● **WORK ORDER**: The records that follow must all be duplicated exactly.

[[ MATERIAL PROVIDED open ]]

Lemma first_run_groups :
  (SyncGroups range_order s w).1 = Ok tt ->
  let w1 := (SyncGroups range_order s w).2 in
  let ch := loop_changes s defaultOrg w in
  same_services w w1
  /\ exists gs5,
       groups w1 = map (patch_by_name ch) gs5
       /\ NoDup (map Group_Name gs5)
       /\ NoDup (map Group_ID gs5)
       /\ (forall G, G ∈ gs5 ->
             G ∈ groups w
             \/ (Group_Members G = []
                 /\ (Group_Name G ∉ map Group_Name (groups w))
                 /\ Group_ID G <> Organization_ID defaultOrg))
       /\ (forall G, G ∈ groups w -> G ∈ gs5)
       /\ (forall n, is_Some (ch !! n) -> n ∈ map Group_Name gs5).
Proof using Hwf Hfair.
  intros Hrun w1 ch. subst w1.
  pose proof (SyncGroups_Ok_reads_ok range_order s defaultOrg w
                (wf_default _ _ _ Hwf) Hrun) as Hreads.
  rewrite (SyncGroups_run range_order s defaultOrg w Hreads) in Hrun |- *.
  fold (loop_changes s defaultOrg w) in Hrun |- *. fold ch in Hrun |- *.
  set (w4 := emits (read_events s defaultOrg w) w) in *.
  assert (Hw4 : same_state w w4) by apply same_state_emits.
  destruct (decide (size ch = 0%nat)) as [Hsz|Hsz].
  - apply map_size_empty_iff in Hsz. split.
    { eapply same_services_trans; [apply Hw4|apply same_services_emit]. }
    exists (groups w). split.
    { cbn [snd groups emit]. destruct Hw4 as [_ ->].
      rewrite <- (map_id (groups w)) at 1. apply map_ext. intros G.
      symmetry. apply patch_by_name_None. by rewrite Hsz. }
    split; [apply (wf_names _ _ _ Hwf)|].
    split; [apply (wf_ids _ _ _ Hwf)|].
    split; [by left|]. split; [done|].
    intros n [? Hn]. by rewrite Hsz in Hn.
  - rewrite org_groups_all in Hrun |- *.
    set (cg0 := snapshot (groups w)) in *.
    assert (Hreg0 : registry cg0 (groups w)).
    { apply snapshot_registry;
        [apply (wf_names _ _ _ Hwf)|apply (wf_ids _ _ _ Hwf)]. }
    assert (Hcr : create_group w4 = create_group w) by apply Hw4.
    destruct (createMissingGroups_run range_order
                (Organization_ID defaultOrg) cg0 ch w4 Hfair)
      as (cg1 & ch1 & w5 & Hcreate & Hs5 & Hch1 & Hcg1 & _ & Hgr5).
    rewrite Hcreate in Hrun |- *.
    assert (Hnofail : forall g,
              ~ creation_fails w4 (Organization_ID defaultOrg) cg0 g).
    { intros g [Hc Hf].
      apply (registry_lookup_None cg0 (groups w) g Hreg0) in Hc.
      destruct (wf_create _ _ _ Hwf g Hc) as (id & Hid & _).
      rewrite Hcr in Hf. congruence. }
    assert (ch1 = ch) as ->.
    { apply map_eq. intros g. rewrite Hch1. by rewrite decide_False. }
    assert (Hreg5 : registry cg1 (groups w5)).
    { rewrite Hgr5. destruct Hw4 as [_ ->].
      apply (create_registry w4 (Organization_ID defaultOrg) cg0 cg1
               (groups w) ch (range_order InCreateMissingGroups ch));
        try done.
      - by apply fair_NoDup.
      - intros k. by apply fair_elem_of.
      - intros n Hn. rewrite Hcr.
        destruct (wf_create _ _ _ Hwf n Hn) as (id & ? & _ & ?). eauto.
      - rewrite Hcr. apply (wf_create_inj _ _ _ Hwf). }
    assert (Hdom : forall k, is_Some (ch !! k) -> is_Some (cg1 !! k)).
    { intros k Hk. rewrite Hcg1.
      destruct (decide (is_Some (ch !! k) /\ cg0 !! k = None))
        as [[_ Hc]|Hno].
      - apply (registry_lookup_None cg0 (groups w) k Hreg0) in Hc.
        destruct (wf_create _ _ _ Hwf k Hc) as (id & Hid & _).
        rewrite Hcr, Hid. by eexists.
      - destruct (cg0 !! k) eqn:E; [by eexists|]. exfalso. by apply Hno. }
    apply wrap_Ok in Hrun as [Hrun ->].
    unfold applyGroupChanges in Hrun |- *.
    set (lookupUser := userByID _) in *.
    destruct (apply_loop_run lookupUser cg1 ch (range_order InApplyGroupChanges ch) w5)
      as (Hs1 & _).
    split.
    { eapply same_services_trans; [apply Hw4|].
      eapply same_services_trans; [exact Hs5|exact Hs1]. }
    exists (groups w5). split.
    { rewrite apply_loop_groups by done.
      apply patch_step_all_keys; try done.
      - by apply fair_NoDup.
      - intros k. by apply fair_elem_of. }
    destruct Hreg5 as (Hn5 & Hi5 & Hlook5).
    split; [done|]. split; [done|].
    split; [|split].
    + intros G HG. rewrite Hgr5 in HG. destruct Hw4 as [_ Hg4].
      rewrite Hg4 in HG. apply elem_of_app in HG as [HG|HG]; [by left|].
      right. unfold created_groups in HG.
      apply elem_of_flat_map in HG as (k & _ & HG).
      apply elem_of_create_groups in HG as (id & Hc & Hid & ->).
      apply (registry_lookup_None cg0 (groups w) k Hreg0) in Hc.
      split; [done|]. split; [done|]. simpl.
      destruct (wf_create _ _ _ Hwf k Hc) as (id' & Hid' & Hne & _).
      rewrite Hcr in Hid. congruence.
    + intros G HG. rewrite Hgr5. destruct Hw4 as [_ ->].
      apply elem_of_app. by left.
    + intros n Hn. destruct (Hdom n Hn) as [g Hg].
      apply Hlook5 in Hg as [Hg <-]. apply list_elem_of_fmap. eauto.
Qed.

[[ MATERIAL PROVIDED closed ]]

● **ANSWER TO THIS TASK**:
Lemma first_run_groups :
  (SyncGroups range_order s w).1 = Ok tt ->
  let w1 := (SyncGroups range_order s w).2 in
  let ch := loop_changes s defaultOrg w in
  same_services w w1
  /\ exists gs5,
       groups w1 = map (patch_by_name ch) gs5
       /\ NoDup (map Group_Name gs5)
       /\ NoDup (map Group_ID gs5)
       /\ (forall G, G ∈ gs5 ->
             G ∈ groups w
             \/ (Group_Members G = []
                 /\ (Group_Name G ∉ map Group_Name (groups w))
                 /\ Group_ID G <> Organization_ID defaultOrg))
       /\ (forall G, G ∈ groups w -> G ∈ gs5)
       /\ (forall n, is_Some (ch !! n) -> n ∈ map Group_Name gs5).
Proof using Hwf Hfair.
  intros Hrun w1 ch. subst w1.
  pose proof (SyncGroups_Ok_reads_ok range_order s defaultOrg w
                (wf_default _ _ _ Hwf) Hrun) as Hreads.
  rewrite (SyncGroups_run range_order s defaultOrg w Hreads) in Hrun |- *.
  fold (loop_changes s defaultOrg w) in Hrun |- *. fold ch in Hrun |- *.
  set (w4 := emits (read_events s defaultOrg w) w) in *.
  assert (Hw4 : same_state w w4) by apply same_state_emits.
  destruct (decide (size ch = 0%nat)) as [Hsz|Hsz].
  - apply map_size_empty_iff in Hsz. split.
    { eapply same_services_trans; [apply Hw4|apply same_services_emit]. }
    exists (groups w). split.
    { cbn [snd groups emit]. destruct Hw4 as [_ ->].
      rewrite <- (map_id (groups w)) at 1. apply map_ext. intros G.
      symmetry. apply patch_by_name_None. by rewrite Hsz. }
    split; [apply (wf_names _ _ _ Hwf)|].
    split; [apply (wf_ids _ _ _ Hwf)|].
    split; [by left|]. split; [done|].
    intros n [? Hn]. by rewrite Hsz in Hn.
  - rewrite org_groups_all in Hrun |- *.
    set (cg0 := snapshot (groups w)) in *.
    assert (Hreg0 : registry cg0 (groups w)).
    { apply snapshot_registry;
        [apply (wf_names _ _ _ Hwf)|apply (wf_ids _ _ _ Hwf)]. }
    assert (Hcr : create_group w4 = create_group w) by apply Hw4.
    destruct (createMissingGroups_run range_order
                (Organization_ID defaultOrg) cg0 ch w4 Hfair)
      as (cg1 & ch1 & w5 & Hcreate & Hs5 & Hch1 & Hcg1 & _ & Hgr5).
    rewrite Hcreate in Hrun |- *.
    assert (Hnofail : forall g,
              ~ creation_fails w4 (Organization_ID defaultOrg) cg0 g).
    { intros g [Hc Hf].
      apply (registry_lookup_None cg0 (groups w) g Hreg0) in Hc.
      destruct (wf_create _ _ _ Hwf g Hc) as (id & Hid & _).
      rewrite Hcr in Hf. congruence. }
    assert (ch1 = ch) as ->.
    { apply map_eq. intros g. rewrite Hch1. by rewrite decide_False. }
    assert (Hreg5 : registry cg1 (groups w5)).
    { rewrite Hgr5. destruct Hw4 as [_ ->].
      apply (create_registry w4 (Organization_ID defaultOrg) cg0 cg1
               (groups w) ch (range_order InCreateMissingGroups ch));
        try done.
      - by apply fair_NoDup.
      - intros k. by apply fair_elem_of.
      - intros n Hn. rewrite Hcr.
        destruct (wf_create _ _ _ Hwf n Hn) as (id & ? & _ & ?). eauto.
      - rewrite Hcr. apply (wf_create_inj _ _ _ Hwf). }
    assert (Hdom : forall k, is_Some (ch !! k) -> is_Some (cg1 !! k)).
    { intros k Hk. rewrite Hcg1.
      destruct (decide (is_Some (ch !! k) /\ cg0 !! k = None))
        as [[_ Hc]|Hno].
      - apply (registry_lookup_None cg0 (groups w) k Hreg0) in Hc.
        destruct (wf_create _ _ _ Hwf k Hc) as (id & Hid & _).
        rewrite Hcr, Hid. by eexists.
      - destruct (cg0 !! k) eqn:E; [by eexists|]. exfalso. by apply Hno. }
    apply wrap_Ok in Hrun as [Hrun ->].
    unfold applyGroupChanges in Hrun |- *.
    set (lookupUser := userByID _) in *.
    destruct (apply_loop_run lookupUser cg1 ch (range_order InApplyGroupChanges ch) w5)
      as (Hs1 & _).
    split.
    { eapply same_services_trans; [apply Hw4|].
      eapply same_services_trans; [exact Hs5|exact Hs1]. }
    exists (groups w5). split.
    { rewrite apply_loop_groups by done.
      apply patch_step_all_keys; try done.
      - by apply fair_NoDup.
      - intros k. by apply fair_elem_of. }
    destruct Hreg5 as (Hn5 & Hi5 & Hlook5).
    split; [done|]. split; [done|].
    split; [|split].
    + intros G HG. rewrite Hgr5 in HG. destruct Hw4 as [_ Hg4].
      rewrite Hg4 in HG. apply elem_of_app in HG as [HG|HG]; [by left|].
      right. unfold created_groups in HG.
      apply elem_of_flat_map in HG as (k & _ & HG).
      apply elem_of_create_groups in HG as (id & Hc & Hid & ->).
      apply (registry_lookup_None cg0 (groups w) k Hreg0) in Hc.
      split; [done|]. split; [done|]. simpl.
      destruct (wf_create _ _ _ Hwf k Hc) as (id' & Hid' & Hne & _).
      rewrite Hcr in Hid. congruence.
    + intros G HG. rewrite Hgr5. destruct Hw4 as [_ ->].
      apply elem_of_app. by left.
    + intros n Hn. destruct (Hdom n Hn) as [g Hg].
      apply Hlook5 in Hg as [Hg <-]. apply list_elem_of_fmap. eauto.
Qed.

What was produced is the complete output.